There are several activities that have helped me recenter who I am now, who I want to be, and what I want to achieve. I weighed my highest at 216 back in 2017. I've lost weight, I've gained weight, I've stopped tracking, I've tracked diligently. I never restart my journey, I continue it. Even though I've gained and lost the same 20-30 lbs MANY times, those are just detours the directions rerouted us through. Because, you see, I didn't know actually WHERE I was going!
Sure, my destination has been in the 120s, but that's akin to saying "I'm going to stay at a hotel in Los Angeles" but not actually knowing the name of the hotel. I know how to get there, by following the directions, but I hadn't done any research on the rating of the hotel, the amenities, the quality of the buffet. All I know is that I have a room!
But what if we did our research? What if we only looked at 5 star hotels because we can stay anywhere we want in LA! We can live in a nice penthouse suite. We could stay in a solid chrome room. Your options are endless.
With weight loss, we know we lose weight by eating less food energy than we burn. Whether you count points, or don't count calories at all, this is science and a fact. Your directions will always be the same - maybe they were handwritten, or your directions are sent via your phone or in your car GPS. Is OnStar still a thing?
So, how do you figure out your destination to a place that honestly doesn't come with a map? You research yourself. Do you want to live in your 5 star suite, or your dingy side road motel? What kind of life do you want to live in?
How do I imagine my goal life?
Great question! This is an activity I do each time I lose around 20-25lbs. It makes for a great check in point to see where your priorities are as you lose your weight. (You can do it more frequently if you want, I'm not your mom.)
- Sit down and relax. Grab a piece of paper.
- Write down all the things you want your future self to do. Try to go for as many as you can think - big or small. Aim for at least 10. This could be things like "running marathons", "not eating because I'm feeling emotional", or even "walking the dog every day"
- Your sentences should start with "I am a person who..." - you don't want to be this person because you are already going to be this person!
3) Select two things from your list.
4) Focus on doing those two things for the following 60 days.
- Make reminders on your phone! Write your "I am" statement on post-its and stick them to your mirror. Say them outloud 3 times in the morning when you brush your teeth, and 3 times in the evening when you brush your teeth again. (And for those of you with REALLY good dental hygeine, say them 3 times when you brush your teeth in the afternoon!)
5) Reevaluate after 60 days. - Did you become the person that does those two things?

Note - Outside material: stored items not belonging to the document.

(** [await fn(attempt)]. *)
Definition invoke (attempt : Z) (w : World) : Completion JsValue T * World :=
  let '(result, duration) := fn env attempt (now w) in
  (result, advance duration (log (EvCall attempt) w)).

End Run.

(** The delay of [setTimeout(_, ms)]: an ideal timer fires [ms] later, and at
    once for a negative or non-finite [ms]. *)
Definition timer_delay (ms : num) : Q :=
  match ms with Fin q => Qmax q 0 | _ => 0%Q end.

(** The rejection value of an aborted [sleep]:
    [signal.reason ?? new DOMException("The operation was aborted.", "AbortError")]. *)
Definition DOMException_AbortError : JsValue :=
  JObject {[ "name" := JString "AbortError";
             "message" := JString "The operation was aborted." ]}.

Definition abort_rejection (signal : option AbortSignal) : JsValue :=
  let r := signal_reason signal in
  if nullish r then DOMException_AbortError else r.

(** [await sleep(ms, signal)] (utils.ts).  The promise rejects at once when
    the signal is already aborted, rejects at the instant of the abort when
    that comes before the timer fires, and resolves when the timer fires
    otherwise. *)
Definition sleep (ms : num) (signal : option AbortSignal) (w : World)
  : Completion JsValue unit * World :=
  let w := log (EvSleep (now w) ms) w in
  if aborted signal (now w) then (Throw (abort_rejection signal), w)
  else
    let fire := (now w + timer_delay ms)%Q in
    match signal with
    | Some {| abortAt := Some a |} =>
        if Qle_bool fire a then (Normal tt, at_instant fire w)
        else (Throw (abort_rejection signal), at_instant a w)
    | _ => (Normal tt, at_instant fire w)
    end.

(** *** The promise of [sleep], callback by callback *)

(** What the executor of the promise shares with the runtime: the pending
    timers with the instants at which they fire and the listeners for [abort]
    on the signal, each known by an identifier; the variables [timerId] and
    [onAbort] of the closure; and how the promise has settled, if it has. *)
Record Sleeper : Type := {
  timers : gmap nat Q;
  listeners : gset nat;
  timerId : option nat;
  onAbort : option nat;
  settled : option (Completion JsValue unit)
}.

(** A promise that has just been created, in a runtime that holds the timers
    [ts] and the listeners [ls]. *)
Definition new_sleeper (ts : gmap nat Q) (ls : gset nat) : Sleeper :=
  {| timers := ts; listeners := ls; timerId := None; onAbort := None; settled := None |}.

(** [resolve()] and [reject(v)]: only the first call settles the promise. *)
Definition settle (c : Completion JsValue unit) (p : Sleeper) : Sleeper :=
  match settled p with
  | Some _ => p
  | None => {| timers := timers p; listeners := listeners p; timerId := timerId p;
               onAbort := onAbort p; settled := Some c |}
  end.

(** [cleanup()]. *)
Definition cleanup (signal : option AbortSignal) (p : Sleeper) : Sleeper :=
  let p :=
    match timerId p with
    | Some id =>
        (* clearTimeout(timerId); timerId = undefined *)
        {| timers := delete id (timers p); listeners := listeners p; timerId := None;
           onAbort := onAbort p; settled := settled p |}
    | None => p
    end in
  match onAbort p, signal with
  | Some l, Some _ =>
      (* signal.removeEventListener("abort", onAbort); onAbort = undefined *)
      {| timers := timers p; listeners := listeners p ∖ {[l]}; timerId := timerId p;
         onAbort := None; settled := settled p |}
  | _, _ => p
  end.

(** The executor [(resolve, reject) => { ... }], run at instant [t]. *)
Definition sleep_executor (ms : num) (signal : option AbortSignal) (t : Q) (p : Sleeper)
  : Sleeper :=
  if aborted signal t then settle (Throw (abort_rejection signal)) p
  else
    (* timerId = setTimeout(() => { cleanup(); resolve(); }, ms) *)
    let id := fresh (dom (timers p)) in
    let p := {| timers := <[id := (t + timer_delay ms)%Q]> (timers p);
                listeners := listeners p; timerId := Some id;
                onAbort := onAbort p; settled := settled p |} in
    match signal with
    | Some _ =>
        (* onAbort = () => { ... }; signal.addEventListener("abort", onAbort, { once: true }) *)
        let l := fresh (listeners p) in
        {| timers := timers p; listeners := {[l]} ∪ listeners p; timerId := timerId p;
           onAbort := Some l; settled := settled p |}
    | None => p
    end.

(** The runtime fires the timer [id], if it is still pending: the timer is
    forgotten and its callback [() => { cleanup(); resolve(); }] runs. *)
Definition fire_timer (signal : option AbortSignal) (id : nat) (p : Sleeper) : Sleeper :=
  match timers p !! id with
  | Some _ =>
      let p := {| timers := delete id (timers p); listeners := listeners p;
                  timerId := timerId p; onAbort := onAbort p; settled := settled p |} in
      settle (Normal tt) (cleanup signal p)
  | None => p
  end.

(** The signal is aborted: the listener [l], if it is still registered, is
    removed, as [once] asks, and [() => { cleanup(); reject(...) }] runs. *)
Definition dispatch_abort (signal : option AbortSignal) (l : nat) (p : Sleeper) : Sleeper :=
  if bool_decide (l ∈ listeners p) then
    let p := {| timers := timers p; listeners := listeners p ∖ {[l]};
                timerId := timerId p; onAbort := onAbort p; settled := settled p |} in
    settle (Throw (abort_rejection signal)) (cleanup signal p)
  else p.

(** The life of the promise of [sleep(ms, signal)] created at instant [t]:
    the executor runs, then the timer fires and the signal is aborted, if it
    ever is, in the order of their instants.  The result is the promise
    after both, with the instant at which it settled. *)
Definition sleep_promise (ms : num) (signal : option AbortSignal) (t : Q) (p : Sleeper)
  : Sleeper * Q :=
  let p := sleep_executor ms signal t p in
  match timerId p with
  | None => (p, t)
  | Some id =>
      let due := default t (timers p !! id) in
      match onAbort p, signal with
      | Some l, Some {| abortAt := Some a |} =>
          if Qle_bool due a
          then (dispatch_abort signal l (fire_timer signal id p), due)
          else (fire_timer signal id (dispatch_abort signal l p), a)
      | _, _ => (fire_timer signal id p, due)
      end
  end.

(* ===================================================================== *)
(** ** smartRetry.ts *)
(* ===================================================================== *)

Module DEFAULTS.
Definition maxRetries : Z := 3.
Definition baseDelayMs : Q := 300.
Definition maxDelayMs : Q := 5000.
Definition jitter : bool := true.
End DEFAULTS.

(** [x < y] on finite numbers. *)
Definition Qlt_bool (x y : Q) : bool := negb (Qle_bool y x).

(** One check of [validateOptions]:
    [if (field !== undefined && invalid(field)) throw err(field); rest]. *)
Definition check {A : Type} (field : option A) (invalid : A -> bool)
    (err : A -> ConfigError) (rest : option ConfigError) : option ConfigError :=
  match field with
  | Some x => if invalid x then Some (err x) else rest
  | None => rest
  end.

Yes, or why not? What do you think now that you are a person who does those things, or what excuses held you back from getting there, and what can you do to overcome those challenges. Do you want to be a person who does the thing?
6) Repeat. Pick items from the same list, or generate a new list.
For example, the two I am working on in this 60 day period are "I am a person who has figured her shit out" and "I am a person who closes her exercise ring more often than not". Guess what I'm doing now? Journalling every night about my thoughts about weight loss, food, and other challenges, AND closing my exercise ring more days in May than in April.
And now you're thinking, "but u/gan1lin2, that's such a SIMPLE exercise!" and YES! That's the point! We're here for the long run anyways, no need to deck them out as quickly as possible.
Set yourself up for success. Maybe, for now, we can only imagine the hotel room has the softest bed in the world. In 60 days, the hotel has gained the largest and most luxurious tub we've ever seen. Then we'll be able to visualize that prime ocean view. Eventually, when we arrive, you won't drive by it because you knew exactly where you were going this whole time.